Basically how I feel haha. Hilarious gimmick by AMC to not show the preview to the next Breaking Bad episode unless you stuck around until midway through Low Winter Sun. There might not be a worse time slot for a show than the one right after Breaking Bad.
I see all these "best TV show of all time" lists now and The Wire, The Sopranos, Breaking Bad, and Mad Men are usually up there. What about The X Files? If anything, Breaking Bad takes a lot of its structure ideas (the cold open style, mix of comedy in dramatic episodes) straight from the X Files- not surprising as Gilligan wrote 20 of its episodes. I'd put The X Files over Mad Men and The Sopranos, definitely. Breaking Bad and The Wire? Maybe a notch below those.

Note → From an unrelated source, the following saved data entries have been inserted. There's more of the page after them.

(* ===== verification/Protocol.v ===== *)
(** * Protocol models ([src/packages/protocol/models.py])

    The enumerations, the freezing of payload values, and the pydantic models with
    their field bounds and [model_validator]s.  A model's [validate] returns the
    first [ValueError] the construction would raise. *)
From S2P Require Import Prelude PyText.
From Stdlib Require Import Ascii.
Open Scope string_scope.
Open Scope list_scope.

(** ** Enumerations *)

Module Engine.
Inductive t := HTTP | PYTEST | PLAYWRIGHT.
#[global] Instance eq_dec : EqDecision t.
Proof. solve_decision. Defined.
Definition value (e : t) : string :=
  match e with HTTP => "http" | PYTEST => "pytest" | PLAYWRIGHT => "playwright" end.
End Engine.

Module EventType.
Inductive t :=
  | STARTED | PROGRESS | LOG | ASSERTION | EXTRACTION | SCREENSHOT | ERROR
  | HEARTBEAT | ARTIFACT | FINISHED.
#[global] Instance eq_dec : EqDecision t.
Proof. solve_decision. Defined.
Definition value (e : t) : string :=
  match e with
  | STARTED => "started" | PROGRESS => "progress" | LOG => "log"
  | ASSERTION => "assertion" | EXTRACTION => "extraction" | SCREENSHOT => "screenshot"
  | ERROR => "error" | HEARTBEAT => "heartbeat" | ARTIFACT => "artifact"
  | FINISHED => "finished"
  end.
End EventType.

Module ResultOutcome.
Inductive t := SUCCEEDED | FAILED | CANCELLED | TIMED_OUT | INFRA_ERROR.
#[global] Instance eq_dec : EqDecision t.
Proof. solve_decision. Defined.
Definition value (o : t) : string :=
  match o with
  | SUCCEEDED => "succeeded" | FAILED => "failed" | CANCELLED => "cancelled"
  | TIMED_OUT => "timed_out" | INFRA_ERROR => "infra_error"
  end.
End ResultOutcome.

(** ** Freezing and thawing of payload values *)

Fixpoint _deep_freeze (v : pyval) : pyval :=
  match v with
  | PFrozenMapping _ => v
  | PDict kvs => PFrozenMapping (map (fun kv => (kv.1, _deep_freeze kv.2)) kvs)
  | PList l | PTuple l => PTuple (map _deep_freeze l)
  | PSet l | PFrozenset l => PFrozenset (map _deep_freeze l)
  | PBytearray b => PBytes b
  | _ => v
  end.

Fixpoint _deep_thaw (v : pyval) : pyval :=
  match v with
  | PDict kvs | PFrozenMapping kvs => PDict (map (fun kv => (kv.1, _deep_thaw kv.2)) kvs)
  | PTuple l | PFrozenset l => PList (map _deep_thaw l)
  | _ => v
  end.

(** [FrozenMapping(values)], and [_freeze_mapping]. *)
Definition FrozenMapping (values : list (string * pyval)) : pyval :=
  PFrozenMapping (map (fun kv => (kv.1, _deep_freeze kv.2)) values).

(** Payloads are typed [Mapping[str, Any]]: the keyword pairs of the frozen mapping,
    and the dictionary [model_dump(mode="json")] produces from them. *)
Definition frozen_pairs (values : list (string * pyval)) : list (string * pyval) :=
  map (fun kv => (kv.1, _deep_freeze kv.2)) values.
Definition thawed_pairs (values : list (string * pyval)) : list (string * pyval) :=
  map (fun kv => (kv.1, _deep_thaw kv.2)) values.

(** JSON values: what [json.loads] builds. *)
Fixpoint is_json (v : pyval) : bool :=
  match v with
  | PNone | PBool _ | PInt _ | PFloat _ _ | PStr _ => true
  | PList l => forallb is_json l
  | PDict kvs => forallb (fun kv => is_json kv.2) kvs
  | _ => false
  end.

(** No mutable container anywhere in the value. *)
Fixpoint immutable (v : pyval) : bool :=
  match v with
  | PNone | PBool _ | PInt _ | PFloat _ _ | PStr _ | PBytes _ => true
  | PTuple l | PFrozenset l => forallb immutable l
  | PFrozenMapping kvs => forallb (fun kv => immutable kv.2) kvs
  | PBytearray _ | PList _ | PSet _ | PDict _ => false
  end.

(** Every [FrozenMapping] inside the value was built by its constructor. *)
Fixpoint well_frozen (v : pyval) : bool :=
  match v with
  | PList l | PTuple l | PSet l | PFrozenset l => forallb well_frozen l
  | PDict kvs => forallb (fun kv => well_frozen kv.2) kvs
  | PFrozenMapping kvs => forallb (fun kv => immutable kv.2) kvs
  | _ => true
  end.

You guys realize they don't actually show anything in the "previews" right? Vince said it would give too much away. So it's basically just a voice over about next week. Just wait for the talking dead teaser
I think they are. Vince Gilligan doesn't like Walt. He doesn't think he's a good person and finds him hard to sympathize with. But I think it's the nature of the audience to identify with the protagonist. And with the slow transformation of Walt, they've never felt the impulse to turn on Walt the way Gilligan probably intended them to. It's like a crab and boiling water. If we'd been introduced to Walt later in the story, we probably wouldn't like him that much. Strictly comparing point A to point B, he's a pretty bad guy. But watching that change slowly over time, we're more able to accept the smaller build up of moral failings and overlook the severity of the overall transformation. I think Gilligan underestimated the ability and/or willingness of the audience to continually identify with Walt even when things got really bad. He probably needed to take the character much farther than he did to achieve the intended goal of turning Walt into a truly despised man in the eyes of the audience.